Before we derive this equation, though, it's important to understand the different types of models in epidemiology. Here are the main types:

1.2.1 Agent-based Modeling

Similar to the simulation we saw above, agent-based modeling is the process of using 'agents,' or some representation of people, to run a more complex simulation that will eventually give results about how a disease will spread.

Agent-based modeling, however, typically involves more complex tools than just animating dots. Most agent-based models will use population structures to model which classes of individuals will likely interact with other classes. The benefit with agent-based modeling is that it is stochastic. By stochastic, we mean that the model generates different results each time—just like a real epidemic. Because there is no guarantee that one person will be infected, real epidemics are indeed random. Additionally, agent-based models allow for more detailed analysis that other model types.

However, their largest downside is computational inefficiency. Agent-based models are not computationally efficient to implement, especially for large population sizes (imagine running the simulation above with 50,000 dots—and that's just the population of a small town).

1.2.2 Compartmental Models

Compartmental models, on the other hand, offer a nice balance between computational efficiency and mathematical precision. While they don't allow for precise per-demographic information, they can give quick and accurate estimates with some very simple (and elegant) math.

The idea behind all compartmental models is a compartment. Compartments, like we saw with our simulation, are essentially categories for grouping members of a population. Compartmental models use multiple compartments to model interactions between different compartments. For example, compartmental models will track the number of people in the susceptible compartment moving into the infected compartment because they were infected. By doing this at each timestep, compartmental models can keep track of different classes of individuals and generate estimates of the number of people in each compartment at any given timestep.
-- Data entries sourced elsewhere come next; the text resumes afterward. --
(** [mirror=True] does not mirror the grid.  The transform adds the two
    halves of the price array element by element, where the liquidity list
    is concatenated.  For the five weighted classes this makes an odd bin
    count raise [ValueError] (the halves differ in length and do not
    broadcast), and an even bin count return half as many bins, every one
    of them with both bounds equal to twice the centre price. *)
Theorem mirror_collapses_the_grid
  (c : Curve) (m : Z) (center width usd : Q) :
  weighted c m -> mirror (base c) = true ->
  let n := Z.max m (Z.min (max_bins (base c)) (int (width / 2))) in
  (Z.odd n = true ->
   generate_distribution c center width usd = Raise ValueError) /\
  (Z.even n = true ->
   exists bins,
     generate_distribution c center width usd = Ok bins /\
     Z.of_nat (List.length bins) = (n / 2)%Z /\
     forall b, In b bins ->
               bin_lower b == 2 * center /\ bin_upper b == 2 * center).
Proof.
  intros Hw Hmir n.
  destruct (weighted_rule_returns c m Hw) as [Hm [f [Himpl Hret]]].
  unfold generate_distribution. rewrite Himpl.
  apply (weighted_distribution_mirrored (base c) m _ center width Hmir Hm).
  apply Hret.
Qed.

(** A mirrored linear curve of width 10% (five bins) and one of width 8%
    (four bins) around 2000. *)
Lemma mirror_collapses_the_grid_witness :
  let c := LinearCurve.new (mkCurveBase 10 true false (1 # 1000)) 1 in
  generate_distribution c 2000 10 9500 = Raise ValueError /\
  exists bins,
    generate_distribution c 2000 8 9500 = Ok bins /\
    Z.of_nat (List.length bins) = 2%Z /\
    forall b, In b bins -> bin_lower b == 2 * 2000 /\ bin_upper b == 2 * 2000.
Proof.
  intro c. split.
  - apply (proj1 (mirror_collapses_the_grid c 2 2000 10 9500
                    (weighted_linear _ _) eq_refl)).
    reflexivity.
  - apply (proj2 (mirror_collapses_the_grid c 2 2000 8 9500
                    (weighted_linear _ _) eq_refl)).
    reflexivity.
Defined.

End CurveTransforms.

Section CurveInvert.

Import curves.






End CurveInvert.

Section LinearBudget.

Import curves.

Lemma sum_bounds (xs : list Q) (lo hi : Q) :
  (forall x, In x xs -> lo <= x /\ x <= hi) ->
  float (Z.of_nat (List.length xs)) * lo <= sum xs /\
  sum xs <= float (Z.of_nat (List.length xs)) * hi.
Proof.
  induction xs as [|x xs IH]; intro H.
  - cbn [List.length]. change (float (Z.of_nat 0)) with 0. rewrite sum_nil.
    lra.
  - destruct (H x (or_introl eq_refl)) as [Hlo Hhi].
    destruct IH as [IH1 IH2]; [intros y Hy; apply H; right; exact Hy|].
    rewrite sum_cons. cbn [List.length].
    assert (E : float (Z.of_nat (S (List.length xs)))
                == float (Z.of_nat (List.length xs)) + 1).
    { unfold float. rewrite Nat2Z.inj_succ, <- Z.add_1_r, inject_Z_plus.
      reflexivity. }
    rewrite E. split; lra.
Qed.

(** A linear curve with a non-negative slope, without mirroring or
    inversion, never hands out more than the scaled budget
    [max(usd * liquidity_scale, 100)]: no bin gets more than an even share,
    and the floor under each bin keeps the total at a tenth of the budget
    or more.  With slope 0 the whole budget is handed out. *)
Theorem linear_curve_stays_within_budget
  (b : CurveBase) (slope center width usd : Q) :
  mirror b = false -> invert b = false ->
  0 < center -> 0 < width -> 0 <= slope ->
  let T := Qmax (usd * liquidity_scale b) 100 in
  exists bins,
    generate_distribution (LinearCurve.new b slope) center width usd = Ok bins /\
    T / 10 <= sum (map bin_liquidity bins) /\
    sum (map bin_liquidity bins) <= T /\
    (slope == 0 -> sum (map bin_liquidity bins) == T).
Proof.
  intros Hmir Hinv Hc Hw Hs T.
  assert (HT : 0 < T) by apply scaled_budget_positive.
  unfold generate_distribution. cbn [base LinearCurve.new _generate_distribution_impl].
  fold T. unfold LinearCurve._generate_distribution_impl.
  unfold weighted_distribution.
  set (n := bin_count_of 2 b width).
  assert (Hn : (2 <= n)%Z) by (pose proof (bin_count_ge 2 b width); lia).
  set (prices := linspace (center - center * width / 100 / 2)
                          (center + center * width / 100 / 2) (n + 1)).
  set (g := fun i : Z =>
              Qmax (T / float n
                    * (1 - Qabs (float i - float n / 2) / (float n / 2) * slope))
                   (T / float n * (1 # 10))).
  rewrite (rmap_range_ok _ g n) by (intros i Hi; reflexivity).
  cbn [rbind]. unfold _apply_transforms. rewrite Hmir, Hinv. cbn [rbind fst snd].
  rewrite (create_bins_ok prices (map g (range n)) (Z.to_nat n)).
  2:{ unfold prices. apply linspace_length. lia. }
  2:{ now rewrite length_map, range_length. }
  eexists. split; [reflexivity|].
  assert (Hfn : 0 < float n) by (apply float_pos; lia).
  assert (Hshare : 0 < T / float n)
    by (apply Qlt_shift_div_l; [exact Hfn | lra]).
  assert (Hliqs : map bin_liquidity
                    (map (fun i => (nth i prices 0, nth (S i) prices 0,
                                    nth i (map g (range n)) 0))
                         (seq 0 (Z.to_nat n)))
                  = map g (range n)).
  { rewrite map_map. unfold bin_liquidity. cbn [snd].
    apply nth_ext with (d := 0) (d' := 0).
    - rewrite !length_map, length_seq, range_length. reflexivity.
    - intros i Hi. rewrite length_map, length_seq in Hi.
      rewrite (nth_indep _ 0 (nth 0 (map g (range n)) 0))
        by (rewrite length_map, length_seq; exact Hi).
      rewrite (map_nth (fun i => nth i (map g (range n)) 0) (seq 0 (Z.to_nat n)) 0%nat i).
      rewrite seq_nth by exact Hi. reflexivity. }
  rewrite Hliqs.
  assert (Hrange : forall x, In x (map g (range n)) ->
                             T / float n * (1 # 10) <= x /\ x <= T / float n).
  { intros x Hx. apply in_map_iff in Hx. destruct Hx as [i [<- _]].
    unfold g. split; [apply Q.le_max_r|].
    apply Q.max_lub; [|lra].
    assert (Hd : 0 <= Qabs (float i - float n / 2) / (float n / 2) * slope).
    { apply Qmult_le_0_compat; [|exact Hs].
      apply Qle_shift_div_l; [|rewrite Qmult_0_l; apply Qabs_nonneg].
      apply Qlt_shift_div_l; [reflexivity|]. rewrite Qmult_0_l. exact Hfn. }
    setoid_replace (T / float n) with (T / float n * 1) at 2 by ring.
    apply Qmult_le_l; [exact Hshare|]. lra. }
  destruct (sum_bounds _ _ _ Hrange) as [Hlow Hhigh].
  rewrite length_map, range_length, Z2Nat.id in Hlow, Hhigh by lia.
  assert (E1 : float n * (T / float n * (1 # 10)) == T / 10) by (field; lra).
  assert (E2 : float n * (T / float n) == T) by (field; lra).
  rewrite E1 in Hlow. rewrite E2 in Hhigh.
  split; [exact Hlow|]. split; [exact Hhigh|].
  intro Hz.
  assert (Heven : forall x, In x (map g (range n)) ->
                            T / float n <= x /\ x <= T / float n).
  { intros x Hx. split; [|apply Hrange, Hx].
    apply in_map_iff in Hx. destruct Hx as [i [<- _]]. unfold g.
    eapply Qle_trans; [|apply Q.le_max_l]. rewrite Hz. lra. }
  destruct (sum_bounds _ _ _ Heven) as [Hlow' Hhigh'].
  rewrite length_map, range_length, Z2Nat.id in Hlow', Hhigh' by lia.
  rewrite E2 in Hlow', Hhigh'. lra.
Qed.
(* ===== verification/Prelude.v ===== *)
(** A verification of Nachos, the instructional operating system, as it is in this
    repository (src/code).

    Nachos is a kernel and the hardware it runs on, both in C++: a MIPS processor
    with paged memory, an interrupt controller with simulated time, a timer, a disk,
    a console and a network device, and above them threads with a scheduler and semaphores,
    demand-paged address spaces with page replacement, system calls, a file system,
    a post office and programs that demonstrate them, with tools that convert, interpret and
    disassemble executables.  The development translates these parts into executable
    functions and shows what makes each of them correct.

    ** Conventions

    A call returns a [res]: [Done], a failing ASSERT ([Assert]), behaviour that C++
    does not define ([Undef]: an array overrun, a dangling pointer, a division that
    traps), a thread that has to wait ([Blocks]), or a loop cut off by its bound
    ([Fuel]).  Integers are [Z] with the wrap-around of 32 bits written out ([s32],
    [u32]); bytes are [Z] in 0..255.  State is passed explicitly: a record per class,
    heaps of objects as finite maps where the code shares pointers.  Fuel occurs in
    the loops over pending interrupts (at most one turn per interrupt that is due)
    and over the list of active threads (one turn per thread); the theorems show that
    it is enough, since they state that the calls return.  What the code takes from
    outside src/ - UNIX files and sockets, random numbers, uninitialised memory,
    pointers returned by new - is a parameter, with its documented behaviour as the
    laws of a class.

    ** The files, the code they model, and what they show

    - Prelude.v: outcomes, machine integers, arrays, little-endian words, counted
      loops, tactics and hints.
    - Bitmap.v (userprog/bitmap): the class over its array of words; it implements a
      set of numbers and survives being written to a file.  [BitmapLike] is its
      interface to the file system and to paging.
    - Lists.v (threads/list): the linked list over a heap of elements; it implements
      a queue of keyed items ([Queue], the interface of all its clients), and sorted
      insertion is stable.
    - Machine.v (machine/machine, translate): registers, memory, TLB and page table;
      translation is safe and paged memory implements a flat memory.
    - Mips.v, MipsSpec.v (machine/mipssim): the instruction set interpreter; every word is
      decoded to the operation that the tables of the architecture give it, arithmetic agrees with the architecture, overflow traps are
      exact, and no instruction leaves the defined behaviour except those named.
    - Execute.v (bin/execute, system, main and the headers instr.h, encode.h, int.h): the
      stand-alone interpreter, with the UNIX calls and the object-file library as parameters.
      ExecuteSpec.v: against a reference that gives each instruction its writes and its jump,
      it agrees with mipssim.cc wherever both implement the architecture, and where they
      differ; the two loaders; ilog2.
    - Disasm.v (bin/d, opstrings, disasm): the disassembler; it names instructions as
      mipssim.cc does, and the address it shows for a branch or jump is where Execute.v goes.
    - AddrSpace.v, Paging.v (userprog/addrspace): address spaces, page faults and page
      replacement; the invariant that ties page tables, free frames, the inverted page
      table and the page list together.  By it, what a process does through ReadMem and
      WriteMem neither changes nor depends on the resident pages of another.  Where a
      segment begins behind a page, loadPage calls read with a negative count, which POSIX
      leaves open: that such a read fails is the hypothesis [negative_reads_fail].
    - Interrupt.v (machine/interrupt, stats, timer): the pending list and simulated
      time; the handlers that are due run once and in order of time, idling moves the
      clock to the next interrupt, and the timer keeps ticking.  [Handlers] is what the
      hardware relies on of a device.
    - Disk.v (machine/disk, filesys/synchdisk): the disk with its exact latencies; the
      synchronous disk implements an array of sectors ([BlockDev]).
    - FileHdr.v (filesys/filehdr, openfile), Directory.v (filesys/directory),
      FileSys.v (filesys/filesys): each layer implements its abstraction - an array of
      bytes, a map from names, a map from names to files - on any [BlockDev].
    - Threads.v (threads/thread, scheduler, synch, the thread switches of interrupt.cc,
      Exec, Join and process start of userprog/exception.cc and progtest.cc): the stack
      of a thread is data, a step runs the current thread to the next point where
      threads can switch.  ThreadsSpec.v: the invariant of the thread states and queues.
      KernelSpec.v: every step keeps it - no assertion fails, no deleted thread is
      used, no wakeup is lost.  KernelRuns.v: waiting is bounded, a joined parent runs
      next, registers survive a switch.
    - Syscall.v (userprog/exception, the loop of Machine::Run): the exception handler,
      system call by system call, with the number that Exec returns; the calls that switch
      threads are handed to Threads.v.  SyscallSpec.v: the handler keeps the registers of
      the program except for the results of Read and Exec in register 2, and strings
      survive the way through user memory.  The loop that copies a string for SC_Write
      retries without bound after a fault, so it has fuel; more fuel than characters
      is enough when the string is resident.
    - Progtest.v (StartProcess of userprog/progtest): starting the first program establishes
      the paging invariant that the faults of Paging.v keep.
    - Lifecycle.v: runs of processes that start, fault, are switched, use their memory and
      end; the paging invariant holds throughout, and no fault and no exit fails.
    - Network.v (machine/network, network/post, threads/synchlist and the locks of
      threads/synch): the network device and the post office.  PostSpec.v: framing and
      the invariant of one post office.  PostRuns.v: machines that send each other mail;
      mail arrives in order and uncorrupted, and which calls fail an assertion and which
      do not.
    - NetTest.v (network/nettest): MailTest on two machines, as programs on PostRuns.v; each
      receives the other's greeting and acknowledgement, or aborts on an empty box.
    - Console.v (machine/console, ConsoleTest of userprog/progtest): the console device;
      its test echoes what is typed, whatever the order of events, up to and including the
      first q (the byte 0xFF, which looks like no character, apart).
    - Switch.v (threads/switch for HOST_i386, Thread::StackAllocate): the context switch,
      instruction by instruction on a small x86 machine; SWITCH and ThreadRoot implement
      the transfer of control between coroutines, which is how Threads.v uses them.
    - Interleave.v: the kernel seen from the programs that run on it.  Every step of the
      kernel is a step of one program or invisible, so what all interleavings of the
      programs keep, the kernel keeps.
    - ThreadTest.v (threads/threadtest): the demonstrations as such programs - shouting
      threads, zombies, spawning threads, philosophers, a rock band - and getNumber.
      ThreadTestSpec.v: eating philosophers share no chopstick and eat every meal;
      instruments are exclusive.  ThreadTestRuns.v: shouts are counted, getNumber returns
      the number that the lines of its input denote, and runs of a concrete kernel, in two of which the threads wait for each other for
      ever.  getNumber has fuel for one turn per character of the input; the loop that
      draws random numbers until one fits has a bound that is a parameter.
    - FsTest.v (filesys/fstest): Copy and Print are inverse to each other on any
      [BlockDev], and a file that is too large for a header overruns it; the performance test cannot succeed.
    - Coff2noff.v (bin/coff2noff): the converter of executables, as a monad over its two
      files; it computes the layout of the segments - for .bss and .sbss, what its comment
      asks for and what its test does are told apart - and the code it writes is what the
      paging of AddrSpace.v loads.
    - Coff2flat.v (bin/coff2flat): the converter to a flat image, over a parameter for the
      structures of the system headers; where each section ends up.
    - FsStub.v (FILESYS_STUB of filesys/filesys.h and the file routines of machine/sysdep):
      the file system that passes its calls on to UNIX.
    - UserProgs.v (test/sort, matmult): what the two programs compute, by loop invariants;
      sort.c does not sort.  Shell.v (test/shell, halt and others): the shell over an
      interface to the kernel, which has the documented calls and those of exception.cc as
      instances.  The loop that reads a line has fuel for 61 turns, one more than its buffer.
    - System.v (threads/system, main, utility): the command line; what Initialize sets and
      constructs and what main calls is what the options and commands say.

    Theorems about a component are stated against the interfaces of the components it
    uses, and the instances at the end of each file discharge them.  Witnesses evaluate
    the theorems on concrete systems.

    ** Not modelled

    Printed messages and debug output, except those of ThreadTest.v; the context switch of
    the processors other than the 386; bin/out.c, which prints the symbol tables of system
    headers that are not in the repository; the assembly stubs of test/start.s;
    threads/list1.cc, which is not compiled (and does not compile).  SynchDisk is modelled
    for one thread; a second one fails an assertion.  Compiler reordering and hardware
    concurrency do not arise: Nachos runs in one UNIX process. *)

From Stdlib Require Export ZArith Lia.
From stdpp Require Export base tactics numbers list list_numbers gmap option sorting.

#[global] Open Scope Z_scope.

(** * Outcomes of a C++ computation

    A call either returns ([Done]), runs into a failing [ASSERT] and dumps core
    ([Assert], src/code/threads/utility.h), or leaves the defined behaviour of
    C++ - a null or dangling pointer, an access outside an array, a signed
    division overflow ([Undef]).  [Blocks] is the outcome of a call that puts
    the calling thread to sleep; [Fuel] is never produced by the code, it marks
    an iteration bound of the model that was chosen too small. *)
Inductive res (A : Type) : Type :=
| Done (a : A)
| Assert
| Undef
| Blocks
| Fuel.
Arguments Done {A} a.
Arguments Assert {A}.
Arguments Undef {A}.
Arguments Blocks {A}.
Arguments Fuel {A}.

#[export] Instance res_ret : MRet res := @Done.
#[export] Instance res_bind : MBind res := λ A B f m,
  match m with
  | Done a => f a
  | Assert => Assert
  | Undef => Undef
  | Blocks => Blocks
  | Fuel => Fuel
  end.
#[export] Instance res_fmap : FMap res := λ A B f m,
  match m with
  | Done a => Done (f a)
  | Assert => Assert
  | Undef => Undef
  | Blocks => Blocks
  | Fuel => Fuel
  end.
The main downside with compartmental models, aside from less detailed information, is that they are deterministic, that is to say, the opposite of stochastic. Essentially, compartmental models will give the same result every time and cannot generate a probability distribution, unlike with agent-based modeling. However, their speed and efficiency more than makes up for this.

1.3 The SIR Model

The SIR Model, which stands for Susceptible, Infected, Recovered, is one of the most widely-used epidemiological models—it represents the simplest possible model that captures the full state of a disease outbreak through a system of ordinary differential equations.

1.3.1 Motivation

The motivation for the SIR model may seem unclear at first since simulations, like those in 1.1, offer a much more visual and stochastic perspective than a system of ordinary differential equations. After all, in the simulation you can observe each individual dot and its contacts, as well as retain the stochastic nature of disease outbreaks.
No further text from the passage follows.